**Task goal**:
Filter these entries, keeping only lines that hold the word "SqlNull".

**Data excerpts**:
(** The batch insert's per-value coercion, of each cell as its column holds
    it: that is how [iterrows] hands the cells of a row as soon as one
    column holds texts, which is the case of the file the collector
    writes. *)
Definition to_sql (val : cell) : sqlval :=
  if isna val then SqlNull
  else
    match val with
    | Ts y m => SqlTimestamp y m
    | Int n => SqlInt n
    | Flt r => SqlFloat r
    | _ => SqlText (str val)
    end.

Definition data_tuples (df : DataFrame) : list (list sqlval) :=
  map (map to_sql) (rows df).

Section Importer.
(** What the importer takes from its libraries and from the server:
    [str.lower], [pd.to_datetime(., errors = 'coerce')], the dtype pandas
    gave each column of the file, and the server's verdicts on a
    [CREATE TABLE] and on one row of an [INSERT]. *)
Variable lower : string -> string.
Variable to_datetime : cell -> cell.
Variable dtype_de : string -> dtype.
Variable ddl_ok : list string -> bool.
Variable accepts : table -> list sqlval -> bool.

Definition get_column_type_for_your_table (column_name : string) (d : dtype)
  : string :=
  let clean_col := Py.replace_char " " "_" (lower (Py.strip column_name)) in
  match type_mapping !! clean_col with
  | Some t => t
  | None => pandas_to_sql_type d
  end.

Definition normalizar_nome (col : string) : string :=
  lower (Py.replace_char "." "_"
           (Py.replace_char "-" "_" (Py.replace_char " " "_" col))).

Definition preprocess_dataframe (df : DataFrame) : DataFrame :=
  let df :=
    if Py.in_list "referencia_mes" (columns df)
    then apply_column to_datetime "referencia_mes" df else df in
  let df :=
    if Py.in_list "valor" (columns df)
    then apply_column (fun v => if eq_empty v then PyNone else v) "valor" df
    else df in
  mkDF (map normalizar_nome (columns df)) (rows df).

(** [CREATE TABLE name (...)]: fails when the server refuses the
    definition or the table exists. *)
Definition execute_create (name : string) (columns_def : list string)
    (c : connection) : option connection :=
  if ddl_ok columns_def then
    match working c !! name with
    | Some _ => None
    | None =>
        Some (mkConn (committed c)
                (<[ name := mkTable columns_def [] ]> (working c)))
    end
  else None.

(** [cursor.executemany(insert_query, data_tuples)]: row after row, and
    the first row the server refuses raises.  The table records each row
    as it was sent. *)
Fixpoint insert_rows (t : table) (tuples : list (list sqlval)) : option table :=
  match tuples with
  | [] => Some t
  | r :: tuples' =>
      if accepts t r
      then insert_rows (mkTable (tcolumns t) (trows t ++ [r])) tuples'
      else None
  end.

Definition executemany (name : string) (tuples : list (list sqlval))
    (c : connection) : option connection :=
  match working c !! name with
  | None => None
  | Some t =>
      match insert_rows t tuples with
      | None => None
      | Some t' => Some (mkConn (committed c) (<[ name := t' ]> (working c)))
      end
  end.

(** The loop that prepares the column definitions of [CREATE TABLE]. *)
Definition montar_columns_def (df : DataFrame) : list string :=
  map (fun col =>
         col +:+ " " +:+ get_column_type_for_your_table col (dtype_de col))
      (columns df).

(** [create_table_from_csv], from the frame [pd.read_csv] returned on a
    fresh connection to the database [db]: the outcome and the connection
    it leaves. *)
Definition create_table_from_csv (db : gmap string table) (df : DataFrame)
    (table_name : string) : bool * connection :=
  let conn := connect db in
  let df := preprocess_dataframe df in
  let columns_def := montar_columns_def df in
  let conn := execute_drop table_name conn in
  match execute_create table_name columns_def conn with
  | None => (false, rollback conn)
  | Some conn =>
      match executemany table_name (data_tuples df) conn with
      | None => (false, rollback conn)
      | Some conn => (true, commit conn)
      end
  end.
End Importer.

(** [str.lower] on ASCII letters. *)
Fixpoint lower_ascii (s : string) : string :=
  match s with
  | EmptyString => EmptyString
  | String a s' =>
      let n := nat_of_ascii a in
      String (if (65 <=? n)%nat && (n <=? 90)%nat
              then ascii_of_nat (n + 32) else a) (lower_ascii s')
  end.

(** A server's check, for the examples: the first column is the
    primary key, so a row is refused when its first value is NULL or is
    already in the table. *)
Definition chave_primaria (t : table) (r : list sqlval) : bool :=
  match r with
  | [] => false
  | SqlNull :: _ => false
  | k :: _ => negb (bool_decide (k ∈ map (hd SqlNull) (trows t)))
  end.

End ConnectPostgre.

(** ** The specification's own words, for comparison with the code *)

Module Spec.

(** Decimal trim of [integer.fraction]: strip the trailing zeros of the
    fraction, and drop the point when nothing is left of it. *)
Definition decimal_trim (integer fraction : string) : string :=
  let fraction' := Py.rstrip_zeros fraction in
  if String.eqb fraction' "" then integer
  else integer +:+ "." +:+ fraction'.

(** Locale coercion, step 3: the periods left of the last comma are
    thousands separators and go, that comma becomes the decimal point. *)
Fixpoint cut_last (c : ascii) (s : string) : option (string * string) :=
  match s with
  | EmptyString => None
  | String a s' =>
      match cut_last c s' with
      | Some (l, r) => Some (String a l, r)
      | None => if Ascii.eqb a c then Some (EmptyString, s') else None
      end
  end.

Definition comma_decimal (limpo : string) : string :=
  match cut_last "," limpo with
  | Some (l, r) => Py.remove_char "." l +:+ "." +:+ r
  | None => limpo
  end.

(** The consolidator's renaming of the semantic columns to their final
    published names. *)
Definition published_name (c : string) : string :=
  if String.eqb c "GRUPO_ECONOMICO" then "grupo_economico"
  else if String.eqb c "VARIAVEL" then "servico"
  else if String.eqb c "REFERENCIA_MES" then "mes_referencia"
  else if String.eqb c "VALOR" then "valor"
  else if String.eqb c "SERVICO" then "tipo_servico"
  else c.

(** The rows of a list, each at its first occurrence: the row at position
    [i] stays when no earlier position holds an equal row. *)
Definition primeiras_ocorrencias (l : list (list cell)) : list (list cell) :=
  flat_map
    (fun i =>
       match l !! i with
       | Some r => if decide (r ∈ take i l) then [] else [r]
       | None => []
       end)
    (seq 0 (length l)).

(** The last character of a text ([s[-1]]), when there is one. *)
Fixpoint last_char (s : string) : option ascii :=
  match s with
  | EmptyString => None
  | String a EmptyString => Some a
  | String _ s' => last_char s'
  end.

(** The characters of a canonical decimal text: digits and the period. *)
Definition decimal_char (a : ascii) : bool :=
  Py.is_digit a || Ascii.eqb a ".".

**Task response**:
  if isna val then SqlNull
  | SqlNull :: _ => false
  | k :: _ => negb (bool_decide (k ∈ map (hd SqlNull) (trows t)))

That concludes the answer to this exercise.